YOUR INSTRUCTIONS.
Give back all the records exactly, keeping every line whole.

>>>>>

(** C23: how a config field is written. A field only root may write never goes over
    REST: its compare-and-swap write is refused before anything is sent, its plain
    write runs [qm set] alone. Any other field goes over REST, its compare-and-swap
    write with the digest and nowhere else; its plain write runs [qm set] only after
    PVE refused the REST one as root-only, and the two are the only ways to succeed. *)
Theorem Routed_field_routes target vmid fld value digest s :
  let root := RootOnlyFields fld = true in
  let cas := routed target _ (CSetFieldCAS vmid fld value digest) s in
  let set := routed target _ (CSetField vmid fld value) s in
  (root → cas = Ret (Er (no_cas (set_what vmid fld)), s) ∧
    always set (λ tr rs, only_runs (qm_set vmid fld value) tr ∧
      (rs.1 = Ok tt → ran (qm_set vmid fld value) tr))) ∧
  (¬ root →
    always cas (λ tr rs, rs.2 = s ∧ (tr = [] ∧ is_ok rs.1 = false ∨ ∃ hr,
      tr = [Ev (HPve (Http "PUT" (vm_path (Node target) vmid "/config")
        (if eqb digest "" then vset ∅ fld value else vset (vset ∅ fld value) "digest" digest))) hr] ∧
      (rs.1 = Ok tt → ∃ code status body, hr = HResp code status body ∧ (200 ≤ code < 300)%Z))) ∧
    always set (λ tr rs, ∃ over_rest r ssh,
      tr = (lift_event (@HPve) <$> over_rest) ++ ssh ∧
      exec (Vms.SetVMConfigField (Node target) vmid fld value) over_rest r ∧
      (ssh = [] ∨ ∃ e, r = Er e ∧ IsRootOnlyWriteError e = true ∧ only_runs (qm_set vmid fld value) ssh) ∧
      (rs.1 = Ok tt → r = Ok tt ∨ ran (qm_set vmid fld value) ssh))).
Proof.
  cbv zeta. cbn [routed]. unfold SetVMConfigFieldCAS, SetVMConfigField, write_field.
  split; intros Hroot; [rewrite Hroot; split; [done|apply setViaSSH_spec]|].
  apply not_true_is_false in Hroot. rewrite Hroot. split.
  - eapply always_mono; [|apply rest_spec, SetFieldCAS_spec].
    intros tr rs (tr0 & -> & [[-> ?]|(hr & -> & ?)] & ?); (split; [done|]); [by left|right; by exists hr].
  - set (put := Vms.SetVMConfigField _ _ _ _).
    eapply always_call; [apply (lift_spec (@HPve) put (exec put)), always_exec; by intros|].
    intros tr [[]|e] (tr0 & -> & Hex); cbn [always].
    + rewrite app_nil_r. exists tr0, (Ok tt), []. rewrite app_nil_r. auto.
    + destruct (IsRootOnlyWriteError e) eqn:He.
      * eapply always_call; [apply setViaSSH_spec|]. intros tr1 [[[]|e1] s1] [H1 H2]; cbn;
          rewrite app_nil_r; exists tr0, (Er e), tr1; split_and!; try done; eauto 10.
      * cbn. rewrite app_nil_r. exists tr0, (Er e), []. rewrite app_nil_r. auto.
Qed.
Lemma Routed_field_routes_witness :
  RootOnlyFields "args" = true ∧
  routed {| target_ID := "lab"; Host := "h"; Node := "pve1"; SSH := None |} _ (CSetFieldCAS 9 "args" "-S" "d") false
  = Ret (Er (no_cas (set_what 9 "args")), false).
Proof.
  split; [reflexivity|].
  exact (proj1 (proj1 (Routed_field_routes {| target_ID := "lab"; Host := "h"; Node := "pve1"; SSH := None |}
    9 "args" "-S" "d" false) eq_refl)).
Defined.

<<<<<

SOLUTION TO THIS PROBLEM.
(** C23: how a config field is written. A field only root may write never goes over
    REST: its compare-and-swap write is refused before anything is sent, its plain
    write runs [qm set] alone. Any other field goes over REST, its compare-and-swap
    write with the digest and nowhere else; its plain write runs [qm set] only after
    PVE refused the REST one as root-only, and the two are the only ways to succeed. *)
Theorem Routed_field_routes target vmid fld value digest s :
  let root := RootOnlyFields fld = true in
  let cas := routed target _ (CSetFieldCAS vmid fld value digest) s in
  let set := routed target _ (CSetField vmid fld value) s in
  (root → cas = Ret (Er (no_cas (set_what vmid fld)), s) ∧
    always set (λ tr rs, only_runs (qm_set vmid fld value) tr ∧
      (rs.1 = Ok tt → ran (qm_set vmid fld value) tr))) ∧
  (¬ root →
    always cas (λ tr rs, rs.2 = s ∧ (tr = [] ∧ is_ok rs.1 = false ∨ ∃ hr,
      tr = [Ev (HPve (Http "PUT" (vm_path (Node target) vmid "/config")
        (if eqb digest "" then vset ∅ fld value else vset (vset ∅ fld value) "digest" digest))) hr] ∧
      (rs.1 = Ok tt → ∃ code status body, hr = HResp code status body ∧ (200 ≤ code < 300)%Z))) ∧
    always set (λ tr rs, ∃ over_rest r ssh,
      tr = (lift_event (@HPve) <$> over_rest) ++ ssh ∧
      exec (Vms.SetVMConfigField (Node target) vmid fld value) over_rest r ∧
      (ssh = [] ∨ ∃ e, r = Er e ∧ IsRootOnlyWriteError e = true ∧ only_runs (qm_set vmid fld value) ssh) ∧
      (rs.1 = Ok tt → r = Ok tt ∨ ran (qm_set vmid fld value) ssh))).
Proof.
  cbv zeta. cbn [routed]. unfold SetVMConfigFieldCAS, SetVMConfigField, write_field.
  split; intros Hroot; [rewrite Hroot; split; [done|apply setViaSSH_spec]|].
  apply not_true_is_false in Hroot. rewrite Hroot. split.
  - eapply always_mono; [|apply rest_spec, SetFieldCAS_spec].
    intros tr rs (tr0 & -> & [[-> ?]|(hr & -> & ?)] & ?); (split; [done|]); [by left|right; by exists hr].
  - set (put := Vms.SetVMConfigField _ _ _ _).
    eapply always_call; [apply (lift_spec (@HPve) put (exec put)), always_exec; by intros|].
    intros tr [[]|e] (tr0 & -> & Hex); cbn [always].
    + rewrite app_nil_r. exists tr0, (Ok tt), []. rewrite app_nil_r. auto.
    + destruct (IsRootOnlyWriteError e) eqn:He.
      * eapply always_call; [apply setViaSSH_spec|]. intros tr1 [[[]|e1] s1] [H1 H2]; cbn;
          rewrite app_nil_r; exists tr0, (Er e), tr1; split_and!; try done; eauto 10.
      * cbn. rewrite app_nil_r. exists tr0, (Er e), []. rewrite app_nil_r. auto.
Qed.
Lemma Routed_field_routes_witness :
  RootOnlyFields "args" = true ∧
  routed {| target_ID := "lab"; Host := "h"; Node := "pve1"; SSH := None |} _ (CSetFieldCAS 9 "args" "-S" "d") false
  = Ret (Er (no_cas (set_what 9 "args")), false).
Proof.
  split; [reflexivity|].
  exact (proj1 (proj1 (Routed_field_routes {| target_ID := "lab"; Host := "h"; Node := "pve1"; SSH := None |}
    9 "args" "-S" "d" false) eq_refl)).
Defined.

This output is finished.